The Easy Way Out
You can make the pointer const and then cast it when you pass it to the library function
Foo(const_cast<Object *>(bar.mbar));
This will work if Foo does not try to modify mbar. The cast removes the constness "in name only." Attempting to modify a secretly-const value can lead to Terrible Things.
But Really...
Even if there was a way to make Bar return a "read-only" pointer, the code sample in your question would still violate encapsulation. This particular flavor of non-encapsulation is called feature envy: the data lives in one object, but another object is doing most of the data manipulation. A more object-oriented approach would be to move the manipulation and the data into the same object.
Obviously, the sample code you've given us is much less complicated than your actual project, so I can't know the most sensible way to restructure your code. Here are a couple of suggestions:
Move the FoobarFunction into Bar:
class Bar { private: Object* mbar; public: void FoobarFunction() { Foo(mbar); } };
Use dependency injection. Initialize mbar before creating Bar, then pass mbar into Bar's constructor.
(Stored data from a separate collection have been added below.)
(** * Single-select checkbox groups of app.py

    A shallow embedding of the selection logic of [app.py]: the two
    checkbox tables (1.7 Interface Planning, 2.3 Integrity/Security Focus),
    the recommendation table that links them, the two quick-action buttons
    and the selection cells of the exported document.

    [st.session_state] is modelled as a finite map from widget keys to the
    boolean stored under them.  A checkbox returns the value stored under
    its key ([False] when nothing is stored).  Reading with [get] always
    succeeds.  An assignment [st.session_state[key] = value] succeeds as long
    as no widget with that key has been instantiated in the current run;
    after that Streamlit raises [StreamlitAPIException], which ends the run
    and leaves the session state as it is.  [st.rerun()] restarts the script
    from the top with no button pressed.  What ReportLab does with the cells
    it is given is outside the model. *)

From Stdlib Require Import Ascii String DecimalString.
From Stdlib Require DecimalNat.
From stdpp Require Import base option list strings gmap fin_maps.

Open Scope string_scope.

(** ** Python values that reach the selection code *)

(** Truthiness of an [Optional[str]]: [None] and the empty string are falsy. *)
Definition truthy_str (v : option string) : bool :=
  match v with
  | None => false
  | Some s => negb (bool_decide (s = ""))
  end.

(** Truthiness of [st.session_state.get(k)]: [None] and [False] are falsy. *)
Definition truthy_flag (v : option bool) : bool :=
  match v with
  | Some b => b
  | None => false
  end.

(** ** Tables *)

Record PlanRow := {
  Gap : string;
  Description : string;
  Suggested_Interface_Type : string;
  Suggested_Fix : string;
  Reference : string
}.

Record IntegrityRow := {
  Area : string;
  Plain_Meaning : string;
  Likely_Gap : string;
  Improvement : string;
  Standards : string
}.

Global Instance PlanRow_eq_dec : EqDecision PlanRow.
Proof. solve_decision. Defined.

Global Instance IntegrityRow_eq_dec : EqDecision IntegrityRow.
Proof. solve_decision. Defined.

Definition PLAN_ROWS : list PlanRow := [
  {| Gap := "Data Silos";
     Description := "EHR and PACS store data separately; clinicians must open two systems.";
     Suggested_Interface_Type := "Interface Engine (Middleware)";
     Suggested_Fix := "Add/Optimize Interface Engine";
     Reference := "CMS Criterion 3 – Data Availability" |};
  {| Gap := "Inconsistent Patient IDs";
     Description := "IDs differ in format/structure (e.g., “12345” vs “0012345”).";
     Suggested_Interface_Type := "Interface Engine (Middleware)";
     Suggested_Fix := "Implement MPI";
     Reference := "CMS Criterion 5 – Identity & Trust" |};
  {| Gap := "Missing Clinical Context";
     Description := "Imaging data lacks clinical notes or order linkage.";
     Suggested_Interface_Type := "Interface Engine (Middleware)";
     Suggested_Fix := "Map HL7→DICOM Metadata";
     Reference := "ONC §170.315(b) – Transitions of Care" |};
  {| Gap := "No FHIR Connection";
     Description := "Legacy EHR cannot use FHIR APIs for modern data exchange.";
     Suggested_Interface_Type := "FHIR API";
     Suggested_Fix := "Enable/Upgrade EHR FHIR";
     Reference := "ONC §170.315(g)(10) – API Exchange" |};
  {| Gap := "Data Integrity & Security";
     Description := "Lack of audit trails or accuracy checks between systems.";
     Suggested_Interface_Type := "Interface Engine (Middleware)";
     Suggested_Fix := "Enable audit logs & integrity checks; shared audit trail";
     Reference := "ONC §170.315(d)(9); CMS Criterion 5 – Identity & Trust" |}
].

Definition INTEGRITY_ROWS : list IntegrityRow := [
  {| Area := "Data Accuracy (Integrity)";
     Plain_Meaning := "Ensure information stays correct and unchanged during transfer/storage.";
     Likely_Gap := "EHR/PACS show mismatched IDs/dates; altered payloads not detected.";
     Improvement := "Enable message checksums/hashes; verify accession/MRN on receipt.";
     Standards := "ONC §170.315(d)(9); HIPAA 164.312(c)(1)" |};
  {| Area := "Access Tracking (Audit Logs)";
     Plain_Meaning := "Record who viewed/edited data to support privacy & accountability.";
     Likely_Gap := "Separate, incomplete audit trails; clocks not synchronized.";
     Improvement := "Unified audit (engine/SIEM), unique IDs, NTP time sync, regular review.";
     Standards := "ONC §170.315(d); HIPAA 164.312(b); CMS Identity/Security/Trust" |};
  {| Area := "Error Detection & Alerts";
     Plain_Meaning := "Detect and surface failed transfers quickly.";
     Likely_Gap := "Orders/results fail silently; no retry queues or alerts.";
     Improvement := "ACK/NACK monitoring, retries, routed alerts to on-call IT/imaging.";
     Standards := "AHRQ Evaluation (data quality); supports CMS Data Availability" |};
  {| Area := "Patient Identity Management (MPI)";
     Plain_Meaning := "One accurate identity across systems.";
     Likely_Gap := "Duplicate/mismatched MRNs; weak demographic matching.";
     Improvement := "Implement/strengthen MPI; matching thresholds; periodic deduping.";
     Standards := "CMS Identity & Trust" |}
].

Definition RECOMMENDED_INTEGRITY : gmap string string :=
  list_to_map [
    ("Data Silos", "Access Tracking (Audit Logs)");
    ("Inconsistent Patient IDs", "Patient Identity Management (MPI)");
    ("Missing Clinical Context", "Data Accuracy (Integrity)");
    ("No FHIR Connection", "Error Detection & Alerts");
    ("Data Integrity & Security", "Data Accuracy (Integrity)")
  ].

(** ** Utilities *)

(** The character class [[A-Za-z0-9_]] of [slug]'s pattern. *)
Definition is_slug_char (c : ascii) : bool :=
  let n := nat_of_ascii c in
  (((65 <=? n) && (n <=? 90)) || ((97 <=? n) && (n <=? 122))
   || ((48 <=? n) && (n <=? 57)) || (n =? 95))%nat.

(** [re.sub(r'[^A-Za-z0-9_]+', '_', s)]: every maximal run of characters
    outside the class becomes one underscore.  [in_run] records that the
    previous character was already replaced. *)
Fixpoint slug_from (in_run : bool) (s : string) : string :=
  match s with
  | EmptyString => EmptyString
  | String c rest =>
      if is_slug_char c then String c (slug_from false rest)
      else if in_run then slug_from true rest
      else String "_"%char (slug_from true rest)
  end.

Definition slug (s : string) : string := slug_from false s.

(** [str(i)] for a row index. *)
Definition str_of_index (i : nat) : string :=
  NilEmpty.string_of_uint (Nat.to_uint i).

(** [f"plan_row_{i}_{slug(row['Gap'])}"] *)
Definition plan_key (i : nat) (row : PlanRow) : string :=
  "plan_row_" ++ str_of_index i ++ "_" ++ slug (Gap row).

(** [f"p2_integrity_{i}_{slug(row['Area'])}"] *)
Definition integrity_key (i : nat) (row : IntegrityRow) : string :=
  "p2_integrity_" ++ str_of_index i ++ "_" ++ slug (Area row).

(** [enumerate(rows)] *)
Definition enumerate {A} (rows : list A) : list (nat * A) :=
  imap (λ i row, (i, row)) rows.

(** The key of an enumerated row, and the keys of each table. *)
Definition plan_row_key (ir : nat * PlanRow) : string := plan_key ir.1 ir.2.
Definition integrity_row_key (ir : nat * IntegrityRow) : string :=
  integrity_key ir.1 ir.2.

Definition plan_keys : list string := plan_row_key <$> enumerate PLAN_ROWS.
Definition integrity_keys : list string :=
  integrity_row_key <$> enumerate INTEGRITY_ROWS.

(** ** Session state and widgets *)

Abbreviation session_state := (gmap string bool).

(** [st.session_state.get(key, False)] *)
Definition session_get (ss : session_state) (key : string) : bool :=
  default false (ss !! key).

(** [st.checkbox("", key=key)]: the value stored under the widget's key. *)
Definition checkbox (ss : session_state) (key : string) : bool :=
  session_get ss key.

(** A click on the checkbox stored under [key] flips its value; the script
    then runs again. *)
Definition click_checkbox (key : string) (ss : session_state) : session_state :=
  <[key := negb (checkbox ss key)]> ss.

(** How a block of the script ends. *)
Inductive status := Completed | StreamlitAPIException.

Global Instance status_eq_dec : EqDecision status.
Proof. solve_decision. Defined.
int main() { Object *mbar; Foobar fb; Bar b(mbar); fb.FoobarFunction(mbar); return 0; }
In this example, Bar is no longer the "owner" of mbar. The main method creates mbar directly and then passes it to whoever needs it.
At first glance, this example appears to break the guideline I mentioned earlier (the data and behavior are stored in different objects). However, there is a big difference between the above and creating a getter on Bar. If Bar has a getMBar() method, then anybody in the world can come along and grab mbar and use it for whatever evil purposes they wish. But in the above example, the owner of mbar (main) has complete control over when to give its data to another object/function.
Most object-oriented languages besides C++ don't have a "friend" construct. Based on my own experience, dependency injection is a better way of solving many of the problems that friends were designed to solve.